What the task requires -> Go through the entries below. Copy each line in which "clients" appears.

===== Data

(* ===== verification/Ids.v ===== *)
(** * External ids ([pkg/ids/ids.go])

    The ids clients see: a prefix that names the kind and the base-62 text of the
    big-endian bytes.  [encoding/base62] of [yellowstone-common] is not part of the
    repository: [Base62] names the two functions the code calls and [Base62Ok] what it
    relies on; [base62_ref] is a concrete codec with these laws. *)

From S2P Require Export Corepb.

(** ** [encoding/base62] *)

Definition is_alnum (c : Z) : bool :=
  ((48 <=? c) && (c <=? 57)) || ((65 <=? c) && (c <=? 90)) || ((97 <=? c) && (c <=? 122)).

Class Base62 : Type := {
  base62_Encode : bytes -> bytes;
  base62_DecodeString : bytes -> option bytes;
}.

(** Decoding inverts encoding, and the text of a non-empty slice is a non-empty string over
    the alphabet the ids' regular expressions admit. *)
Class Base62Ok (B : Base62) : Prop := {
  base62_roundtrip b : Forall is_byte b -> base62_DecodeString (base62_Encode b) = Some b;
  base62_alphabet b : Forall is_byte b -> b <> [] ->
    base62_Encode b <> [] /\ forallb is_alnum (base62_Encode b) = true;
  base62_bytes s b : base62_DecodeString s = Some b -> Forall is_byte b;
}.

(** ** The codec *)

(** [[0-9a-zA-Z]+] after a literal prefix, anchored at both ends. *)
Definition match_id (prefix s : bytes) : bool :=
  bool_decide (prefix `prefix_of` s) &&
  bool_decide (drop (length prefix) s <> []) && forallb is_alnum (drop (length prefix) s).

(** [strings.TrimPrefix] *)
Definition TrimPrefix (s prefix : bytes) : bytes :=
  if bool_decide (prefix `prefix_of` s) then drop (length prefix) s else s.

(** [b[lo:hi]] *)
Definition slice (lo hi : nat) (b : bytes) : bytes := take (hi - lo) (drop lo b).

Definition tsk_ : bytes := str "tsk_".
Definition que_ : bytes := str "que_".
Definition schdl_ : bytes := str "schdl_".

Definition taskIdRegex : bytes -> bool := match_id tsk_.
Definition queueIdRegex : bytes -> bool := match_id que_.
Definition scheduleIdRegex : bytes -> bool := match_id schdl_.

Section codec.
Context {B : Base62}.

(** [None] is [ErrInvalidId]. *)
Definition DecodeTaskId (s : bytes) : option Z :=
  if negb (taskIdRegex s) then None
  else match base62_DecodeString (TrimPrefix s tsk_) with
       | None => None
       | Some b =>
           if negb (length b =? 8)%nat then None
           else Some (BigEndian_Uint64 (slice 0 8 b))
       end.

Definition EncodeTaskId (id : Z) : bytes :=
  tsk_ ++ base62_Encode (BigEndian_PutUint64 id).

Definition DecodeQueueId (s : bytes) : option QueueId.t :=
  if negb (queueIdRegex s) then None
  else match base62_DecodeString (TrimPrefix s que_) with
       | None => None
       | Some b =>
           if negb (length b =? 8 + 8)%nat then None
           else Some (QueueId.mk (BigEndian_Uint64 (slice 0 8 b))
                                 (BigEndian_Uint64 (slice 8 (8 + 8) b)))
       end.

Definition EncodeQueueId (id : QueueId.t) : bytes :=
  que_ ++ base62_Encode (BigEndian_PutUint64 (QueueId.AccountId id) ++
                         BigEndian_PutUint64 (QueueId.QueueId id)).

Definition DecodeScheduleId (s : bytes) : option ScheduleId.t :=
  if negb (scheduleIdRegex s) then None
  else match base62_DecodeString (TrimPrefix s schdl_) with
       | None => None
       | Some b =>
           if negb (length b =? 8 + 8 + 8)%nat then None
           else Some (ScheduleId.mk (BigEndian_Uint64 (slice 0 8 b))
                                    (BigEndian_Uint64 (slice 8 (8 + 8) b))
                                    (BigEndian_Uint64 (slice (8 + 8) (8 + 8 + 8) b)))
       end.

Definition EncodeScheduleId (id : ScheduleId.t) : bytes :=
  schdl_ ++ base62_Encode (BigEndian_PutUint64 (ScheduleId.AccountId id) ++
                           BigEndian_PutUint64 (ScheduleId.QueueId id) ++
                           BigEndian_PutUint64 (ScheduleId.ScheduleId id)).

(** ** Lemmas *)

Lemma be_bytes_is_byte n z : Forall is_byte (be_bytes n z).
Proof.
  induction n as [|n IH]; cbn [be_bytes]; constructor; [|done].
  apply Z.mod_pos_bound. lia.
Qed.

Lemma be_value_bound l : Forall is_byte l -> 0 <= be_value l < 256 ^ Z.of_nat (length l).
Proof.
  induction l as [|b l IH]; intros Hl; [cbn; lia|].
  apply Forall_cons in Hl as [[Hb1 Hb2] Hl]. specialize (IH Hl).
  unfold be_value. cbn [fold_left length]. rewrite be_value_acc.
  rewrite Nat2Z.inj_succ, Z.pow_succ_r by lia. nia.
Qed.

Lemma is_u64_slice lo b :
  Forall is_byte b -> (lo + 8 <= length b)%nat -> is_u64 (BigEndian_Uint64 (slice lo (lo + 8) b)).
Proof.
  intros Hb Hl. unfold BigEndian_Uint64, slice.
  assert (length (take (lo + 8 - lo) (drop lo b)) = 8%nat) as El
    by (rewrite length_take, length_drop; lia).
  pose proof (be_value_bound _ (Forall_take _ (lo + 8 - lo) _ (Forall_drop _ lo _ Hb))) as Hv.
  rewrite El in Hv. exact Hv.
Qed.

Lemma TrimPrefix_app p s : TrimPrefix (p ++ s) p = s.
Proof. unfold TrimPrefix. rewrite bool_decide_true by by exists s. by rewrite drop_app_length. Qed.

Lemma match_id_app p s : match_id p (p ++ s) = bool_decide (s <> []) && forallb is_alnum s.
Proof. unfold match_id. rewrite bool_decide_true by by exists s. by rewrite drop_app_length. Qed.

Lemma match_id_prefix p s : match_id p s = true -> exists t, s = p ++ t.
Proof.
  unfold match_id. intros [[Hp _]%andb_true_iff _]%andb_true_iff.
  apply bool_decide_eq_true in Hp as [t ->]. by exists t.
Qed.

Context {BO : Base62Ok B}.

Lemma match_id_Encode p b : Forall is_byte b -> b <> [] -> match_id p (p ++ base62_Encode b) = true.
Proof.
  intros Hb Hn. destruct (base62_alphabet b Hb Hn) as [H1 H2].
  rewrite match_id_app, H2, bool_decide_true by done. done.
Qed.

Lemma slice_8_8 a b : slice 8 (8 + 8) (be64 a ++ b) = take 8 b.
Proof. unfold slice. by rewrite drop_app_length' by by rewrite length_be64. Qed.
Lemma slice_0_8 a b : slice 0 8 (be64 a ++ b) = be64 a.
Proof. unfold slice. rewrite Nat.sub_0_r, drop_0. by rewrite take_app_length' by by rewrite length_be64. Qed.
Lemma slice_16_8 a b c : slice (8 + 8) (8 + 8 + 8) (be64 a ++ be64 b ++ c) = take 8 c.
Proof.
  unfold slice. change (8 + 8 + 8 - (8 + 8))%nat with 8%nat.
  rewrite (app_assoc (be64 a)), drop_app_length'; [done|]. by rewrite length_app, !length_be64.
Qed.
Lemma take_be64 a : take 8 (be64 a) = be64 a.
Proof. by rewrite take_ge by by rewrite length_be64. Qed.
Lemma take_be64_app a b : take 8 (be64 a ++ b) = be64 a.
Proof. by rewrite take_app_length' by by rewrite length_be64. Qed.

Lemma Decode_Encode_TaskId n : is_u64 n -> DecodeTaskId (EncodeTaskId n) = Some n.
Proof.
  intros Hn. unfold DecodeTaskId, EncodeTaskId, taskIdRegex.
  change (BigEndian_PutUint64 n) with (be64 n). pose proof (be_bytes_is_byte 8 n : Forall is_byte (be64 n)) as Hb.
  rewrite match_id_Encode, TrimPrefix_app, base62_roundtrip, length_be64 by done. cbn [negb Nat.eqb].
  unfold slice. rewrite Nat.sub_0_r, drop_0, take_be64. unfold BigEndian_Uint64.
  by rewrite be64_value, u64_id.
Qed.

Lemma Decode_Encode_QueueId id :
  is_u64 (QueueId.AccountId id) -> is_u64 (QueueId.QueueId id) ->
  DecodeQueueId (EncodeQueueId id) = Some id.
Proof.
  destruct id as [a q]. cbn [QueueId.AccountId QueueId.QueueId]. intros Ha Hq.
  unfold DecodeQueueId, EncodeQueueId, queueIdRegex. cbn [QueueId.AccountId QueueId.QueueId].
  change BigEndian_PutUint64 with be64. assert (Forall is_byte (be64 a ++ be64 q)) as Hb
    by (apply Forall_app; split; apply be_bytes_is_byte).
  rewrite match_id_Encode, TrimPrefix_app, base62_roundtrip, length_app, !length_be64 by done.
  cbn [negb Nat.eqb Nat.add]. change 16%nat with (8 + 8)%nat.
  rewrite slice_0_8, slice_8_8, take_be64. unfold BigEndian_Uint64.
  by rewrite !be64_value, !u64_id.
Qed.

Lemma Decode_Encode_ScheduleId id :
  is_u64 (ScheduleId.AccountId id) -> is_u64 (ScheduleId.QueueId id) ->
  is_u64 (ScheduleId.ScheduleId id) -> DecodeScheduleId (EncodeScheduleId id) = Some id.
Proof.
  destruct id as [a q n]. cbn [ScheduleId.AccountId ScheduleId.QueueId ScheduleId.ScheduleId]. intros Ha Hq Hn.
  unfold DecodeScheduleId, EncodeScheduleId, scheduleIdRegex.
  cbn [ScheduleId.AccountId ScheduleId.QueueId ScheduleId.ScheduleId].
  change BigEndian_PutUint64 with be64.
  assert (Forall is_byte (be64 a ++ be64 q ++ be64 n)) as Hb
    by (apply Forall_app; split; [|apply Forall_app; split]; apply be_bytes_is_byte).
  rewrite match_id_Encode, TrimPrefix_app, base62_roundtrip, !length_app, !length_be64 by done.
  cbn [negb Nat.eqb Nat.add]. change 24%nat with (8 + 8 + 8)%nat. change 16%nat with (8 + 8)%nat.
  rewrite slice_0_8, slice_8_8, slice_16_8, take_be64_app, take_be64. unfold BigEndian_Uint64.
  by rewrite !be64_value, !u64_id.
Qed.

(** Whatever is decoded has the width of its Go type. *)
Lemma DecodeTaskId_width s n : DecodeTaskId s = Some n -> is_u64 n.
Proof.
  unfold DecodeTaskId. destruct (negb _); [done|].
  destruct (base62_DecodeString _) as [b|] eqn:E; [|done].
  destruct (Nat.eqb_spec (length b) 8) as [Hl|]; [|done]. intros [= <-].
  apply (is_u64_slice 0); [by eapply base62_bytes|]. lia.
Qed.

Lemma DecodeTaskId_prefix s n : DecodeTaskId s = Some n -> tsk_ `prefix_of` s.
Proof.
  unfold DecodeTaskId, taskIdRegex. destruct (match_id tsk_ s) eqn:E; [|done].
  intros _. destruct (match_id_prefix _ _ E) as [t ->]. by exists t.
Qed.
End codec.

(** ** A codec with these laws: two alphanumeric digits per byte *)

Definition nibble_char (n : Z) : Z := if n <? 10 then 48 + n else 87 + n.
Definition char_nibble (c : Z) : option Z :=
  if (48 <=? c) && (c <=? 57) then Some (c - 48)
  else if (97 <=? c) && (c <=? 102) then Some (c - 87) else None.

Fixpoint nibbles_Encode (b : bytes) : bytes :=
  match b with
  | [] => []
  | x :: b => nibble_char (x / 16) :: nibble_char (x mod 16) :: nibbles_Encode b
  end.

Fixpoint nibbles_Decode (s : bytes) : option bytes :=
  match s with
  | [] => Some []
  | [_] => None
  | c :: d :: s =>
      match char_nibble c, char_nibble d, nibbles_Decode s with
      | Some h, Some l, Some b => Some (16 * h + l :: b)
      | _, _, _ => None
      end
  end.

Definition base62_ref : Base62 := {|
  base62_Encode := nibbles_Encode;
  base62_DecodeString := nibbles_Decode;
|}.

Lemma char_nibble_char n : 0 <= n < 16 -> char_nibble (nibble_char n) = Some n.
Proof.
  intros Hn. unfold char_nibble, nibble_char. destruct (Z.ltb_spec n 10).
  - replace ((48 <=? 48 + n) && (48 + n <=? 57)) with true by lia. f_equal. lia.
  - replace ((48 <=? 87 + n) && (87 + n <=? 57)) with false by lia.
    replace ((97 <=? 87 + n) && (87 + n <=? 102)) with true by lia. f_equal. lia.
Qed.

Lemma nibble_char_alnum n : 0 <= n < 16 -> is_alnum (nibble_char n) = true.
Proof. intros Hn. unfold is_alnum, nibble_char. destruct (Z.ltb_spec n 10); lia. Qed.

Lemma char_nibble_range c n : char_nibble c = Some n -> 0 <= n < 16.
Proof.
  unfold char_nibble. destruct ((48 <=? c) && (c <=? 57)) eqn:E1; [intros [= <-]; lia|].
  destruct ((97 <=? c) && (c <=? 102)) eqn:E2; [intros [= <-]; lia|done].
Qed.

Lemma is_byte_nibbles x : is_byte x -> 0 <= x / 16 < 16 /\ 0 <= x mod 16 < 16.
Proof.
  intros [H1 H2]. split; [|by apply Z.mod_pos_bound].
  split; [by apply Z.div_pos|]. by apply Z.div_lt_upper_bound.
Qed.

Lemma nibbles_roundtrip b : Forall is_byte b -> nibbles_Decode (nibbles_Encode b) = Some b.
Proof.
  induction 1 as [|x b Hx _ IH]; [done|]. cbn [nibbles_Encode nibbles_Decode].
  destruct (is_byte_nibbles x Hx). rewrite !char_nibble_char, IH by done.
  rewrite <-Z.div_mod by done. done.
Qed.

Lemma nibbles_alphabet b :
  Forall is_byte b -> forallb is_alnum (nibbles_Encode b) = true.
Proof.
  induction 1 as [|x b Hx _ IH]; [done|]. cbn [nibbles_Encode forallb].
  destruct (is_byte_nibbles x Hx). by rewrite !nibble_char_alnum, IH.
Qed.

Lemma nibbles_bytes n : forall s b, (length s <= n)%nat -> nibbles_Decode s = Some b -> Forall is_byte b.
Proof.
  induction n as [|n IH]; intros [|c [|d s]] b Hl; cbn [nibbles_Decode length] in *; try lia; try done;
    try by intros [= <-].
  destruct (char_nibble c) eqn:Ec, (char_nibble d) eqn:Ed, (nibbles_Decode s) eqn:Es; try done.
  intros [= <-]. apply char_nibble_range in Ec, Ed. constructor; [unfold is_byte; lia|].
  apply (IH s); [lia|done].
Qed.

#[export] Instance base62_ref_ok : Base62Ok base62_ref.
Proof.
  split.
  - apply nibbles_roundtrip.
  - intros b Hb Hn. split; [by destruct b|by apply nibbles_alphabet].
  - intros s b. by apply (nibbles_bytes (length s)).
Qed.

==========
===== Data

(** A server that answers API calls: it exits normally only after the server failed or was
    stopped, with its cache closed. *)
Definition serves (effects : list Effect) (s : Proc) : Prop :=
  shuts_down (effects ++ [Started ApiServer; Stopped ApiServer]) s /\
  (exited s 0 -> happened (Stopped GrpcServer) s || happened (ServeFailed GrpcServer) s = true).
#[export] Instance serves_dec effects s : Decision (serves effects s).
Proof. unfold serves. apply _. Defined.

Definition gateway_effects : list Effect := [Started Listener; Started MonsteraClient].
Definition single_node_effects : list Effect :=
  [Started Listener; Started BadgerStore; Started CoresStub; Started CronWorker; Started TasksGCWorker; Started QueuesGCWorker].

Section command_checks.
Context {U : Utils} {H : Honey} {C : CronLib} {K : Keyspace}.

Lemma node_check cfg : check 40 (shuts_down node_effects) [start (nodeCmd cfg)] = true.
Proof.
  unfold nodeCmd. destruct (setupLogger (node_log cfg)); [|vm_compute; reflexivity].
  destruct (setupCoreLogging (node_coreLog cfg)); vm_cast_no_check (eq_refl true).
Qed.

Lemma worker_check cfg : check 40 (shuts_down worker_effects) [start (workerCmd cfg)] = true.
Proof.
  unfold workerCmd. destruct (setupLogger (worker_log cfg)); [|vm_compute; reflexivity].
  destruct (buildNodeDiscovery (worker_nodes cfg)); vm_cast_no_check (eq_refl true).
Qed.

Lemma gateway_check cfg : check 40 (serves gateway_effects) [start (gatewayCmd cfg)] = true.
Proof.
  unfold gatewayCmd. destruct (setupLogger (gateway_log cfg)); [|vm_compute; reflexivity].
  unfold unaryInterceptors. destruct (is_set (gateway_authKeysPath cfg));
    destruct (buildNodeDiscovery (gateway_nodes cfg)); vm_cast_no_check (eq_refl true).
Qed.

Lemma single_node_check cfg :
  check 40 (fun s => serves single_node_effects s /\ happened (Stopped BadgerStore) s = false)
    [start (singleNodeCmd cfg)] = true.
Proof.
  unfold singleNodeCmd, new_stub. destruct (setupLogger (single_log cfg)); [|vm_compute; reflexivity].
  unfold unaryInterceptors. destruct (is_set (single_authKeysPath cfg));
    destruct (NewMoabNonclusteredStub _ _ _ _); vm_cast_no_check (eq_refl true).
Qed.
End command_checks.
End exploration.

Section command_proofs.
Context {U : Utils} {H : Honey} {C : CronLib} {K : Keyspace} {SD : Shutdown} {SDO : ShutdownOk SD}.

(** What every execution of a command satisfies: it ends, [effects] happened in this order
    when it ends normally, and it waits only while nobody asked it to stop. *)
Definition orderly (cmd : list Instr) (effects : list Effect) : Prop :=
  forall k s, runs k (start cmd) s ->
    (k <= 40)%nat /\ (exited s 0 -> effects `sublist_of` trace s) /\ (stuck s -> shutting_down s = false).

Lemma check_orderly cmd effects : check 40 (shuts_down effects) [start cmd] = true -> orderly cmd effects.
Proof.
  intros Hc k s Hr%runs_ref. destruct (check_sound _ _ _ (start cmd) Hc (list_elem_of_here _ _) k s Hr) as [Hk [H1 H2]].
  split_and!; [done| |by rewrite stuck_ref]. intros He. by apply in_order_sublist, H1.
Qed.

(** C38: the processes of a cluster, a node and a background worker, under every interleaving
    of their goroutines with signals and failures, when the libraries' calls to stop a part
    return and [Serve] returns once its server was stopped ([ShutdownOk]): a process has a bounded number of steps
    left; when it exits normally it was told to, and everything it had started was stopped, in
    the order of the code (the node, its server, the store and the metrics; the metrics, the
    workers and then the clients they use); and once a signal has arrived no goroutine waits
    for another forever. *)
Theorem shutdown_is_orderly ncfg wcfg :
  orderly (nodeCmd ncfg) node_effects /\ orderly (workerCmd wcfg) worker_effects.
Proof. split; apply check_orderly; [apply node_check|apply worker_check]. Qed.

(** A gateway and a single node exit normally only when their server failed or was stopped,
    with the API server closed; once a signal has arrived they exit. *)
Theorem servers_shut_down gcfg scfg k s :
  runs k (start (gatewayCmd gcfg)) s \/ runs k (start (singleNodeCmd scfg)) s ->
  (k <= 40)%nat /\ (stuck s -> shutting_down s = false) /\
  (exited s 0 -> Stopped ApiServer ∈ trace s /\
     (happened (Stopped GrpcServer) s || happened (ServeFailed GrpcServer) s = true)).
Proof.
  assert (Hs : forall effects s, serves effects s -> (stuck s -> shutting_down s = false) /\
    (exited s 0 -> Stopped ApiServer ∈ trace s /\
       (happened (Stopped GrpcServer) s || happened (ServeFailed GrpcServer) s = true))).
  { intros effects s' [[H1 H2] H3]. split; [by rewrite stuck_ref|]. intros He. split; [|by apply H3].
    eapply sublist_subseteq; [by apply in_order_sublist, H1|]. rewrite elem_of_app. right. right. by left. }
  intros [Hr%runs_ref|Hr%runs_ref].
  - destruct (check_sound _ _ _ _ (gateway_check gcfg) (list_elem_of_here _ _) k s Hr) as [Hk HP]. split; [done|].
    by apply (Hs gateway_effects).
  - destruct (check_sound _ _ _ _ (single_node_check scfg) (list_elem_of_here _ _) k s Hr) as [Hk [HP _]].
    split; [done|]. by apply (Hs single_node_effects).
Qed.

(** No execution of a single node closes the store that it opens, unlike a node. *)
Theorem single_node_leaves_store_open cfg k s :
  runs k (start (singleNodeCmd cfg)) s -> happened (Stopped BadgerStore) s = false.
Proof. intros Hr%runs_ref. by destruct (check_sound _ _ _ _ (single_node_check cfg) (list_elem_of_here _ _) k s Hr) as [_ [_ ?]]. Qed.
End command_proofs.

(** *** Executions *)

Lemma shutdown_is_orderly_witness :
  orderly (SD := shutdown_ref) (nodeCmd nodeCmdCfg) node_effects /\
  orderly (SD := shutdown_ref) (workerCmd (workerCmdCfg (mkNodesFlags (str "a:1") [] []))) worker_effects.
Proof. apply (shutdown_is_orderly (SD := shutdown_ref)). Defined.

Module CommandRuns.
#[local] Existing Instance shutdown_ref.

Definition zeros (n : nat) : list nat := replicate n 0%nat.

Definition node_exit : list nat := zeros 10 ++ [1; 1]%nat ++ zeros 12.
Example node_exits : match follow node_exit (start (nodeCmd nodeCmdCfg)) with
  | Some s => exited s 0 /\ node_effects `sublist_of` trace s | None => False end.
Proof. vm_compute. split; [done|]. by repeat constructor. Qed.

==========

Written solution ->
    The ids clients see: a prefix that names the kind and the base-62 text of the
    workers and then the clients they use); and once a signal has arrived no goroutine waits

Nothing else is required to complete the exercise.